(* ===== verification/HuffmanFixed.v ===== *)
(** [HuffmanFixed]: Huffman compression with a fixed dictionary,
    [libs/compression/src/algorithm/HuffmanFixed.cpp].

    The static members [root] and [mappings] are the state: [root] is built
    once, [mappings] is a cache that the first call of [convert] fills.
    [decompress] inverts [compress] for every nonempty string whose compressed
    form has fewer than [2 ^ 32] bytes. *)

From S2P Require Import Prelude PriorityQueue HuffmanTree HuffmanBase.

Local Open Scope Z_scope.

(** * Model *)

Definition preVec : bytes :=
  [1; 1; 1; 1; 1; 1; 1; 1; 1; 1;
    7; 1; 1; 1; 1; 1; 1; 1; 1; 1;
    1; 1; 1; 1; 1; 1; 1; 1; 1; 1;
    1; 1; 255; 1; 1; 1; 1; 1; 1; 3;
    4; 4; 1; 1; 10; 2; 10; 1; 1; 1;
    1; 1; 1; 1; 1; 1; 1; 1; 1; 1;
    1; 1; 1; 1; 1; 2; 1; 1; 1; 1;
    1; 1; 2; 1; 1; 1; 1; 1; 1; 1;
    1; 1; 1; 1; 3; 1; 1; 1; 1; 1;
    1; 1; 1; 1; 1; 1; 1; 74; 24; 30;
    40; 179; 24; 23; 67; 95; 1; 3; 50; 33;
    94; 88; 20; 8; 66; 69; 111; 33; 7; 21;
    2; 21; 2; 1; 1; 1; 1; 1; 1; 1;
    1; 1; 1; 1; 1; 1; 1; 1; 1; 1;
    1; 1; 1; 1; 1; 1; 1; 1; 1; 1;
    1; 1; 1; 1; 1; 1; 1; 1; 1; 1;
    1; 1; 1; 1; 1; 1; 1; 1; 1; 1;
    1; 1; 1; 1; 1; 1; 1; 1; 1; 1;
    1; 1; 1; 1; 1; 1; 1; 1; 1; 1;
    1; 1; 1; 1; 1; 1; 1; 1; 1; 1;
    1; 1; 1; 1; 1; 1; 1; 1; 1; 1;
    1; 1; 1; 1; 1; 1; 1; 1; 1; 1;
    1; 1; 1; 1; 1; 1; 1; 1; 1; 1;
    1; 1; 1; 1; 1; 1; 1; 1; 1; 1;
    1; 1; 1; 1; 1; 1; 1; 1; 1; 1;
    1; 1; 1; 1; 1; 1].

Section HuffmanFixed.
Context {PQ : PriorityQueue Node compare}.
(** Whether [std::string(n, 0x0)] succeeds or throws [std::bad_alloc]. *)
Context (alloc : Z → bool).

(** [HuffmanFixed::root = buildTree(preVec)] *)
Definition root : option Node := buildTree preVec.

(** [convert]: fills the cache if its first entry is empty, then writes the
    codes.  The result is the new value of [mappings] and the string. *)
Definition convert (mappings : mapping) (t : Node) (text : bytes) (index : nat)
    (result : bytes) : mapping * bytes :=
  let mappings :=
    if (length (nth 0 mappings []) =? 0)%nat then generateMapping t [] mappings
    else mappings in
  (mappings, convert_loop mappings text index result).

(** [compress]; the arguments are the cache, the text and the old value of
    the output string. *)
Definition compress (mappings : mapping) (uncompressed compressed : bytes)
    : option (mapping * ClockError * bytes) :=
  match root with
  | None => None
  | Some t =>
      if size uncompressed >? 2 ^ 32 - 1 then
        Some (mappings, INVALID_ARGUMENT, compressed)
      else if negb (alloc 4) then Some (mappings, OUT_OF_MEMORY, compressed)
      else
        let len := u32 (size uncompressed) in
        let '(mappings, compressed) := convert mappings t uncompressed (4 * 8) (be32 len) in
        Some (mappings, SUCCESS, compressed)
  end.

Definition decompress (compressed decompressed : bytes) : option (ClockError * bytes) :=
  match root with
  | None => None
  | Some t =>
      if size compressed <? 4 then Some (INVALID_ARGUMENT, decompressed)
      else
        let realText := drop 4 compressed in
        let len := read_be32 (take 4 compressed) in
        if negb (alloc len) then Some (OUT_OF_MEMORY, decompressed)
        else Some (getChar realText t len (replicate (Z.to_nat len) 0))
  end.
End HuffmanFixed.

(** * Every byte has a code *)

Lemma preVec_leaves :
  (header_leaves preVec).*1 = Z.of_nat <$> seq 0 256.
Proof. vm_compute. reflexivity. Qed.

Lemma byte_in_preVec c : is_u8 c → c ∈ (header_leaves preVec).*1.
Proof.
  intros Hc. unfold is_u8 in Hc. rewrite preVec_leaves. apply list_elem_of_fmap.
  exists (Z.to_nat c). split; [lia|]. apply elem_of_seq. lia.
Qed.

Section Roundtrip.
Context {PQ : PriorityQueue Node compare} {SPEC : PriorityQueueSpec PQ}.
Context (alloc : Z → bool).

(** The static [root] exists, is not a leaf and has all bytes as leaves. *)
Lemma root_tree :
  ∃ v l r, root = Some (Inner v l r) ∧ (leaves (Inner v l r)).*1 ≡ₚ (header_leaves preVec).*1.
Proof.
  destruct (buildTree_some preVec) as (t & Ht & Hl).
  { intros H. pose proof preVec_leaves as Hp. by rewrite H in Hp. }
  destruct t as [v c|v l r]; [|exists v, l, r; split; [done|by rewrite Hl]].
  apply (fmap_Permutation fst), Permutation_length in Hl.
  by rewrite preVec_leaves in Hl.
Qed.

(** The values the cache [mappings] can have: its initial value, or the
    mapping of the tree. *)
Definition cache_ok (m : mapping) : Prop :=
  m = no_mappings ∨ ∃ t, root = Some t ∧ m = generateMapping t [] no_mappings.

Lemma convert_cache v l r m text index result :
  root = Some (Inner v l r) →
  (leaves (Inner v l r)).*1 ≡ₚ (header_leaves preVec).*1 →
  cache_ok m →
  convert m (Inner v l r) text index result =
  (generateMapping (Inner v l r) [] no_mappings,
   convert_loop (generateMapping (Inner v l r) [] no_mappings) text index result).
Proof.
  intros Hroot Hl [->|(t & Ht & ->)]; [done|]. rewrite Hroot in Ht. simplify_eq.
  unfold convert.
  destruct (_ =? 0)%nat eqn:E; [|done]. bool_to_prop. exfalso.
  assert (Hp : path (Inner v l r)
    (code_of (generateMapping (Inner v l r) [] no_mappings) 0) 0).
  { apply code_of_path; rewrite Hl.
    - apply Forall_forall. intros c. rewrite preVec_leaves.
      intros (n & -> & Hn%elem_of_seq)%list_elem_of_fmap. lia.
    - apply byte_in_preVec. by unfold is_u8. }
  unfold code_of in Hp. change (Z.to_nat 0) with 0%nat in Hp.
  apply length_zero_iff_nil in E. rewrite E in Hp. inversion Hp.
Qed.

Lemma root_bytes t :
  (leaves t).*1 ≡ₚ (header_leaves preVec).*1 → Forall (λ c, 0 <= c < 256) (leaves t).*1.
Proof.
  intros Hl. rewrite Hl, preVec_leaves. apply Forall_fmap, Forall_forall.
  intros n Hn%elem_of_seq. simpl. lia.
Qed.

Lemma fixed_inverse m text old :
  cache_ok m →
  Forall is_u8 text → text ≠ [] → size text < 2 ^ 32 →
  alloc 4 = true → alloc (size text) = true →
  ∃ m' c, compress alloc m text old = Some (m', SUCCESS, c) ∧ cache_ok m' ∧
          size c <= 5 + 255 * size text / 8 ∧
          (size c - 4 < 2 ^ 32 → ∀ old', decompress alloc c old' = Some (SUCCESS, text)).
Proof.
  intros Hm Hb Hne Hsz Ha4 Han. destruct root_tree as (v & l & r & Ht & Hl).
  unfold compress. rewrite Ht.
  replace (size text >? 2 ^ 32 - 1) with false by lia. rewrite Ha4. simpl negb.
  rewrite u32_small by lia. rewrite convert_cache by done. eexists _, _.
  assert (Htext : Forall (λ x, x ∈ (leaves (Inner v l r)).*1) text).
  { eapply Forall_impl; [exact Hb|]. intros x Hx. rewrite Hl. by apply byte_in_preVec. }
  split; [done|]. split; [by right; eauto|]. split.
  { apply (convert_size (Inner v l r) text (be32 (size text))); [by apply root_bytes|done| |done].
    apply Permutation_length in Hl. rewrite !length_fmap in Hl. rewrite Hl. apply length_header_leaves. }
  intros Hc old'.
  set (c := convert_loop _ _ _ _) in *.
  assert (Hc4 : take 4 c = be32 (size text)).
  { unfold c. rewrite take_convert_loop by (rewrite ?length_be32; lia). done. }
  assert (Hcl : (4 <= length c)%nat).
  { apply (f_equal length) in Hc4. rewrite length_take, length_be32 in Hc4. lia. }
  unfold decompress. rewrite Ht. replace (size c <? 4) with false by lia.
  rewrite Hc4, read_be32_be32, Han by lia. simpl negb. rewrite Nat2Z.id. f_equal.
  apply (getChar_convert _ text (be32 (size text))); [by apply root_bytes|done..|].
  change (size (drop 4 c) < 2 ^ 32). rewrite length_drop. lia.
Qed.

(** C21: [HuffmanFixed::decompress] inverts [HuffmanFixed::compress]: a
    nonempty string of at most [2 ^ 32 - 1] bytes is compressed successfully,
    and decompressing the result, as long as its payload has fewer than
    [2 ^ 32] bytes, succeeds and gives the string back, whatever calls filled
    the cache before. No character needs more than 255 bits, so that this is the
    case for every string below 128 MiB. *)
Theorem fixed_roundtrip m text old :
  cache_ok m →
  Forall is_u8 text → text ≠ [] → size text < 2 ^ 32 →
  alloc 4 = true → alloc (size text) = true →
  ∃ m' c, compress alloc m text old = Some (m', SUCCESS, c) ∧ cache_ok m' ∧
          size c <= 5 + 255 * size text / 8 ∧
          (size c - 4 < 2 ^ 32 → ∀ old', decompress alloc c old' = Some (SUCCESS, text)).
Proof. apply fixed_inverse. Qed.

(** The empty string does not survive: [compress] accepts it, but
    [decompress] rejects the four bytes it produced. *)
Theorem fixed_empty m old :
  alloc 4 = true → alloc 0 = true →
  ∃ m' c, compress alloc m [] old = Some (m', SUCCESS, c) ∧
          ∀ old', decompress alloc c old' = Some (INVALID_ARGUMENT, []).
Proof.
  intros Ha4 Ha0. destruct root_tree as (v & l & r & Ht & _). unfold compress. rewrite Ht, Ha4. eexists _, (be32 0).
  split; [done|]. intros old'. unfold decompress. rewrite Ht.
  change (read_be32 (take 4 (be32 0))) with 0. by rewrite Ha0.
Qed.
End Roundtrip.

(** * Evaluation *)

Lemma fixed_roundtrip_witness :
  ∃ m c, compress (PQ := ListQueue compare) (λ _, true) no_mappings [104; 101; 108; 108; 111] []
           = Some (m, SUCCESS, c) ∧
         decompress (PQ := ListQueue compare) (λ _, true) c [] = Some (SUCCESS, [104; 101; 108; 108; 111]).
Proof.
  destruct (fixed_roundtrip (PQ := ListQueue compare) (λ _, true) no_mappings
    [104; 101; 108; 108; 111] []) as (m & c & Hc & _ & Hsz & Hd);
    [by left|unfold is_u8; repeat constructor; lia|done|done..|].
  exists m, c. split; [exact Hc|]. apply Hd.
  change (5 + 255 * size [104; 101; 108; 108; 111] / 8) with 164 in Hsz. lia.
Defined.

Lemma fixed_empty_witness :
  ∃ m c, compress (PQ := ListQueue compare) (λ _, true) no_mappings [] [] = Some (m, SUCCESS, c) ∧
         decompress (PQ := ListQueue compare) (λ _, true) c [] = Some (INVALID_ARGUMENT, []).
Proof.
  destruct (fixed_empty (PQ := ListQueue compare) (λ _, true) no_mappings []) as (m & c & Hc & Hd);
    [done..|].
  exists m, c. split; [exact Hc|]. apply Hd.
Defined.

· · · ·

ACTIVITY —
Your task is to copy every line in the entries that holds the string "fills".

EXPECTED ANSWER —
    once, [mappings] is a cache that the first call of [convert] fills.
(** [convert]: fills the cache if its first entry is empty, then writes the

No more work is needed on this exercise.